Work to be completed
After finding the line containing "Definition si_hasDocumentation (symbolInfo" below, please output that line and each following one through the line containing "intros name. by", exactly as written.
[[ Materials provided open ]]
(* ===== verification/IndexBuilder.v ===== *)
(** * Index merging

    ScipExtras.h/.cc: the driver's index builder.  Shards hand in documents and
    external symbols, then forward declarations; documents indexed with several
    hashes are merged; forward declarations are resolved against documents and
    external symbols; the result is written in chunks.

    Interning is the identity on contents.  The pointers of
    [ForwardDeclResolver::docInternalMap] are addresses into the [IndexBuilder].
    The [Bomb] of a builder, which only checks that it is used once, is left out; the class
    itself is in [Exceptions]. *)
From S2P Require Import Prelude CppString Ordering Paths Symbols ScipMessages.

Definition missingDocumentationPlaceholder : str := lit "No documentation available.".

(** ** [SymbolInformationBuilder] *)
Record SymbolInformationBuilder : Type := mkSIB {
  documentation : list str;
  relationships : list Relationship;
  sib_name : SymbolNameRef;
}.

(** [documentation\[0\] != placeholder], for both overloads of [hasDocumentation]. *)
Definition docs_present (docs : list str) : bool :=
  match docs with
  | [] => false
  | d :: _ => negb (bool_decide (d = missingDocumentationPlaceholder))
  end.
Definition sib_hasDocumentation (this : SymbolInformationBuilder) : bool :=
  docs_present (documentation this).
Definition si_hasDocumentation (symbolInfo : SymbolInformation) : bool :=
  docs_present (si_documentation symbolInfo).

Section Builders.
Context `{BM : BuildMode, LP : LlvmPath, HI : HashIteration}.

Definition setDocumentation (this : SymbolInformationBuilder) (newDocumentation : list str)
    : result SymbolInformationBuilder :=
  ENFORCE (negb (sib_hasDocumentation this)) "!this->hasDocumentation()" ;;
  Ok (mkSIB newDocumentation (relationships this) (sib_name this)).

Definition mergeRelationships (this : SymbolInformationBuilder) (newRelationships : list Relationship)
    : SymbolInformationBuilder :=
  mkSIB (documentation this)
    (set_insert_all compareRelationships newRelationships (relationships this)) (sib_name this).
Lemma getNamespaceSymbolPrefix_refines d l :
  isa NamespaceDecl d = true -> (nesting d <= n)%nat ->
  refines (S (nesting d)) (getNamespaceSymbolPrefix_ rec d l)
    (denote_namespace fm d (expansion_file l)).
Proof.
  intros Hd Hn. apply (getSymbolCached_loc_refines (nesting d)); [done|].
  unfold denote_namespace. apply refines_in.
  - apply rec_context; [|done]. apply (not_TU d NamespaceDecl); auto.
  - intros c. apply keeps_bind; [|intros; apply keeps_formatIn].
    destruct (isAnonymousNamespace d); [|apply keeps_ret].
    repeat (apply keeps_bind; [apply keeps_lift || apply keeps_gets|intros]). apply keeps_ret.
  - intros c sb v st Hc Hst. simpl. unfold namespace_descriptor.
    assert (forall name, exists s,
      formatIn c (mkDescriptor name [] Namespace) st = Ok (Some s, st)
      /\ symbol_of (Some (extend sb (mkDescriptor name [] Namespace))) (Some s)) as Hname.
    { intros name. by apply formatIn_symbol_of. }
    destruct (isAnonymousNamespace d).
    + destruct (FileID_isValid getMainFileID); [|done].
      destruct (getStableFileId fm getMainFileID) as [sf|] eqn:Esf; [|done].
      intros [= <-]. set (nm := lit "$anonymous_namespace_" ++ rel_value (sf_path sf)).
      destruct (Hname nm) as (s & H1 & H2). exists (Some s), st. split; [|exact H2].
      rewrite -H1.
      apply (ST_bind_Ok _ (fun name => formatIn c (mkDescriptor name [] Namespace)) st nm st).
      rewrite ST_bind_unfold /st_lift ENFORCE_true bind_Ok.
      rewrite ST_bind_unfold {1}/st_gets (ok_metadata _ Hst) Esf.
      by rewrite ST_bind_unfold /= ENFORCE_true.
    + intros [= <-]. rewrite ST_bind_unfold /=. destruct (Hname (printName d)) as (s & H1 & H2).
      by exists (Some s), st.
Qed.

Lemma getTagSymbol_refines d :
  isa TagDecl d = true -> (nesting d <= n)%nat ->
  refines (S (nesting d)) (getTagSymbol_ rec d) (denote_own fm d).
Proof.
  intros Hd Hn. apply (getSymbolCached_refines (nesting d)); [done|].
  unfold denote_own, denote_in. rewrite Hd. apply refines_in.
  - apply rec_context; [|done]. apply (not_TU d TagDecl); auto.
  - intros c. destruct (negb (declNameIsEmpty d)); [apply keeps_formatIn|].
    apply keeps_optional. intros def. apply keeps_bind; [apply keeps_lift|intros _].
    apply keeps_bind; [|intros counter].
    { apply keeps_bind; [apply keeps_gets|intros]. apply keeps_bind; [by apply keeps_modify|].
      intros; apply keeps_ret. }
    apply keeps_bind; [apply keeps_gets|intros]. apply keeps_formatIn.
  - intros c sb v st Hc Hst. simpl. unfold tag_descriptor.
    destruct (negb (declNameIsEmpty d)).
    + intros [= <-]. destruct (formatIn_symbol_of c sb (mkDescriptor (printName d) [] Type_) st Hc I)
        as (s & H1 & H2). by exists (Some s), st.
    + destruct (getDefinition d); [done|]. intros [= <-]. by exists None, st.
Qed.

Lemma getFunctionSymbol_refines d :
  isa FunctionDecl d = true -> (nesting d <= n)%nat ->
  refines (S (nesting d)) (getFunctionSymbol_ rec d) (denote_own fm d).
Proof.
  intros Hd Hn. apply (getSymbolCached_refines (nesting d)); [done|].
  unfold denote_own, denote_in. rewrite (isa_not_tag FunctionDecl) // Hd.
  apply refines_formatIn; [|done]. apply rec_context; [|done].
  apply (not_TU d FunctionDecl); auto.
Qed.

Lemma getContextSymbol_refines_ d l :
  (nesting d <= n)%nat ->
  refines (S (nesting d)) (getContextSymbol_ rec d l) (denote_ctx fm d (expansion_file l)).
Proof.
  intros Hn. rewrite denote_ctx_unfold. unfold getContextSymbol_.
  destruct (isa NamespaceDecl d) eqn:EN.
  { pose proof (getNamespaceSymbolPrefix_refines d (getExpansionLoc l) EN Hn) as Hns.
    unfold expansion_file in Hns at 1. by rewrite expansion_idempotent in Hns. }
  destruct (isa TagDecl d) eqn:ET.
  { pose proof (getTagSymbol_refines d ET Hn) as Ht. unfold denote_own in Ht. by rewrite ET in Ht. }
  destruct (isa TranslationUnitDecl d || isa ExternCContextDecl d).
  { apply (refines_mono 0); [lia|]. apply getLocationBasedSymbolPrefix_refines. }
  destruct (isa FunctionDecl d) eqn:EF; [|apply refines_none].
  pose proof (getFunctionSymbol_refines d EF Hn) as Hf. unfold denote_own in Hf.
  by rewrite ET EF in Hf.
Qed.
End Contexts.

Lemma getContextSymbol_fuel_refines n d l :
  (nesting d < n)%nat ->
  refines (S (nesting d)) (getContextSymbol_fuel n d l) (denote_ctx fm d (expansion_file l)).
Proof.
  revert d l. induction n as [|n IH]; intros d l Hn; [lia|]. simpl.
  apply (getContextSymbol_refines_ _ n); [|lia]. intros c l' Hc. by apply IH.
Qed.

Lemma getContextSymbol_refines d l :
  refines (S (nesting d)) (getContextSymbol d l) (denote_ctx fm d (expansion_file l)).
Proof. apply getContextSymbol_fuel_refines. lia. Qed.

(** The context of a declaration that is nested in one. *)
Lemma context_of_refines d l :
  isa TranslationUnitDecl d = false ->
  refines (nesting d) (getContextSymbol (getDeclContext d) l)
    (denote_ctx fm (getDeclContext d) (expansion_file l)).
Proof.
  intros Ht. pose proof (nesting_context d Ht).
  apply (refines_mono (S (nesting (getDeclContext d)))); [lia|]. apply getContextSymbol_refines.
Qed.

Lemma getTag_refines d :
  isa TagDecl d = true -> refines (S (nesting d)) (getTagSymbol d) (denote_own fm d).
Proof.
  intros Hd. apply (getTagSymbol_refines _ (nesting d)); [|done|lia].
  intros c l _. apply getContextSymbol_refines.
Qed.

Lemma getFunction_refines d :
  isa FunctionDecl d = true -> refines (S (nesting d)) (getFunctionSymbol d) (denote_own fm d).
Proof.
  intros Hd. apply (getFunctionSymbol_refines _ (nesting d)); [|done|lia].
  intros c l _. apply getContextSymbol_refines.
Qed.

Lemma getNamespace_refines d l :
  isa NamespaceDecl d = true ->
  refines (S (nesting d)) (getNamespaceSymbolPrefix d l) (denote_namespace fm d (expansion_file l)).
Proof.
  intros Hd. apply (getNamespaceSymbolPrefix_refines _ (nesting d)); [|done|lia].
  intros c l' _. apply getContextSymbol_refines.
Qed.

(** ** The other getters

    [other_classes X]: a declaration of class [X] is of no other class. *)
Ltac other_classes X :=
  repeat match goal with
  | Hd : isa X ?d = true |- context [isa TagDecl ?d] => rewrite (isa_not_tag X d Hd); [done..|]
  | Hd : isa X ?d = true |- context [isa ?c ?d] =>
      lazymatch c with
      | X => rewrite Hd
      | _ => rewrite (isa_not X c d Hd); [done..|]
      end
  end; simpl.

Lemma inContext_refines d desc :
  isa TranslationUnitDecl d = false -> printable desc ->
  refines (nesting d) (inContext d desc) (denote_in fm d (Some (Some desc))).
Proof.
  intros Ht Hd. unfold inContext, denote_in. apply refines_formatIn; [|done].
  by apply context_of_refines.
Qed.

Lemma getField_refines d :
  isa FieldDecl d = true -> refines (S (nesting d)) (getFieldSymbol d) (denote_own fm d).
Proof.
  intros Hd. unfold getFieldSymbol. destruct (declNameIsEmpty d) eqn:En.
  { unfold denote_own. other_classes FieldDecl. rewrite En. apply refines_none. }
  apply (getSymbolCached_refines (nesting d)); [done|].
  unfold denote_own. other_classes FieldDecl. rewrite En.
  apply inContext_refines; [by other_classes FieldDecl|done].
Qed.

Lemma getTypedefName_refines d :
  isa TypedefNameDecl d = true -> refines (S (nesting d)) (getTypedefNameSymbol d) (denote_own fm d).
Proof.
  intros Hd. apply (getSymbolCached_refines (nesting d)); [done|].
  unfold denote_own. other_classes TypedefNameDecl.
  apply inContext_refines; [by other_classes TypedefNameDecl|done].
Qed.

Lemma getEnumConstant_refines d :
  isa EnumConstantDecl d = true ->
  refines (S (nesting d)) (getEnumConstantSymbol d) (denote_own fm d).
Proof.
  intros Hd. apply (getSymbolCached_refines (nesting d)); [done|].
  unfold denote_own. other_classes EnumConstantDecl.
  assert (isa TranslationUnitDecl d = false) as Ht by by other_classes EnumConstantDecl.
  pose proof (nesting_context d Ht) as Hlt.
  destruct (isa EnumDecl (getDeclContext d)) eqn:Ep.
  - assert (isa TagDecl (getDeclContext d) = true) as Etag by by rewrite isa_tag Ep.
    assert (isa TranslationUnitDecl (getDeclContext d) = false) as Htp
      by (apply (not_TU _ TagDecl); auto).
    pose proof (nesting_context _ Htp) as Hlt'.
    assert (refines (nesting d)
      (optContextSymbol ← (if isScoped (getDeclContext d) then getEnumSymbol (getDeclContext d)
         else getContextSymbol (getDeclContext (getDeclContext d)) (getLocation d));
       st_optional optContextSymbol (fun contextSymbol =>
         formatIn contextSymbol (mkDescriptor (getName d) [] Term)))
      (in_ctx (if isScoped (getDeclContext d)
               then denote_in fm (getDeclContext d) (tag_descriptor (getDeclContext d))
               else denote_ctx fm (getDeclContext (getDeclContext d)) (expansion_file (getLocation d)))
        (Some (Some (mkDescriptor (getName d) [] Term))))) as Hin.
    { apply refines_formatIn; [|done]. destruct (isScoped (getDeclContext d)).
      - pose proof (getTag_refines (getDeclContext d) Etag) as Hr.
        unfold denote_own in Hr. rewrite Etag in Hr. by apply (refines_mono (S (nesting (getDeclContext d)))).
      - apply (refines_mono (nesting (getDeclContext d))); [lia|]. by apply context_of_refines. }
    destruct Hin as [K R]. split.
    + apply keeps_bind; [apply keeps_lift|done].
    + intros st v Hst Hv. rewrite ST_bind_unfold /st_lift ENFORCE_true /=. by apply R.
  - apply refines_unnamed. apply keeps_bind; [apply keeps_lift|intros; apply keeps_ret].
Qed.

Lemma usingShadowSuffix_printable fuel d s dis name :
  usingShadowSuffix fuel d = Ok (Some (s, dis)) -> printable (mkDescriptor name dis s).
Proof.
  revert d. induction fuel as [|fuel IH]; intros d; simpl; [done|].
  repeat case_match; intros; simplify_eq; try done. by eapply IH.
Qed.
#[local] Arguments usingShadowSuffix : simpl never.

Lemma getUsingShadow_refines d :
  isa UsingShadowDecl d = true -> refines (S (nesting d)) (getUsingShadowSymbol d) (denote_own fm d).
Proof.
  intros Hd. unfold getUsingShadowSymbol. destruct (declNameIsEmpty d) eqn:En.
  { unfold denote_own. other_classes UsingShadowDecl. rewrite En. apply refines_none. }
  apply (getSymbolCached_refines (nesting d)); [done|].
  unfold denote_own. other_classes UsingShadowDecl. rewrite En. unfold denote_in.
  apply refines_in.
  - apply context_of_refines. by other_classes UsingShadowDecl.
  - intros c. apply keeps_bind; [apply keeps_lift|]. intros o. apply keeps_optional.
    intros []. apply keeps_formatIn.
  - intros c sb v st Hc Hst. cbn [in_ctx]. unfold using_descriptor.
    set (suffix := usingShadowSuffix 2 _).
    pose proof (fun s dis => usingShadowSuffix_printable 2 (getCanonicalDecl (getUnderlyingDecl d))
      s dis (printName d)) as Hp.
    change (usingShadowSuffix 2 (getCanonicalDecl (getUnderlyingDecl d))) with suffix in Hp.
    clearbody suffix.
    destruct suffix as [[[suf dis]|]|e]; [|intros [= <-]; by exists None, st|done].
    intros [= <-]. destruct (formatIn_symbol_of c sb (mkDescriptor (printName d) dis suf) st Hc
      (Hp _ _ eq_refl)) as (s & H1 & H2). by exists (Some s), st.
Qed.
[[ Materials provided closed ]]
Task solution
Definition si_hasDocumentation (symbolInfo : SymbolInformation) : bool :=
  docs_present (si_documentation symbolInfo).

Section Builders.
Context `{BM : BuildMode, LP : LlvmPath, HI : HashIteration}.

Definition setDocumentation (this : SymbolInformationBuilder) (newDocumentation : list str)
    : result SymbolInformationBuilder :=
  ENFORCE (negb (sib_hasDocumentation this)) "!this->hasDocumentation()" ;;
  Ok (mkSIB newDocumentation (relationships this) (sib_name this)).

Definition mergeRelationships (this : SymbolInformationBuilder) (newRelationships : list Relationship)
    : SymbolInformationBuilder :=
  mkSIB (documentation this)
    (set_insert_all compareRelationships newRelationships (relationships this)) (sib_name this).
Lemma getNamespaceSymbolPrefix_refines d l :
  isa NamespaceDecl d = true -> (nesting d <= n)%nat ->
  refines (S (nesting d)) (getNamespaceSymbolPrefix_ rec d l)
    (denote_namespace fm d (expansion_file l)).
Proof.
  intros Hd Hn. apply (getSymbolCached_loc_refines (nesting d)); [done|].
  unfold denote_namespace. apply refines_in.
  - apply rec_context; [|done]. apply (not_TU d NamespaceDecl); auto.
  - intros c. apply keeps_bind; [|intros; apply keeps_formatIn].
    destruct (isAnonymousNamespace d); [|apply keeps_ret].
    repeat (apply keeps_bind; [apply keeps_lift || apply keeps_gets|intros]). apply keeps_ret.
  - intros c sb v st Hc Hst. simpl. unfold namespace_descriptor.
    assert (forall name, exists s,
      formatIn c (mkDescriptor name [] Namespace) st = Ok (Some s, st)
      /\ symbol_of (Some (extend sb (mkDescriptor name [] Namespace))) (Some s)) as Hname.
    { intros name. by apply formatIn_symbol_of. }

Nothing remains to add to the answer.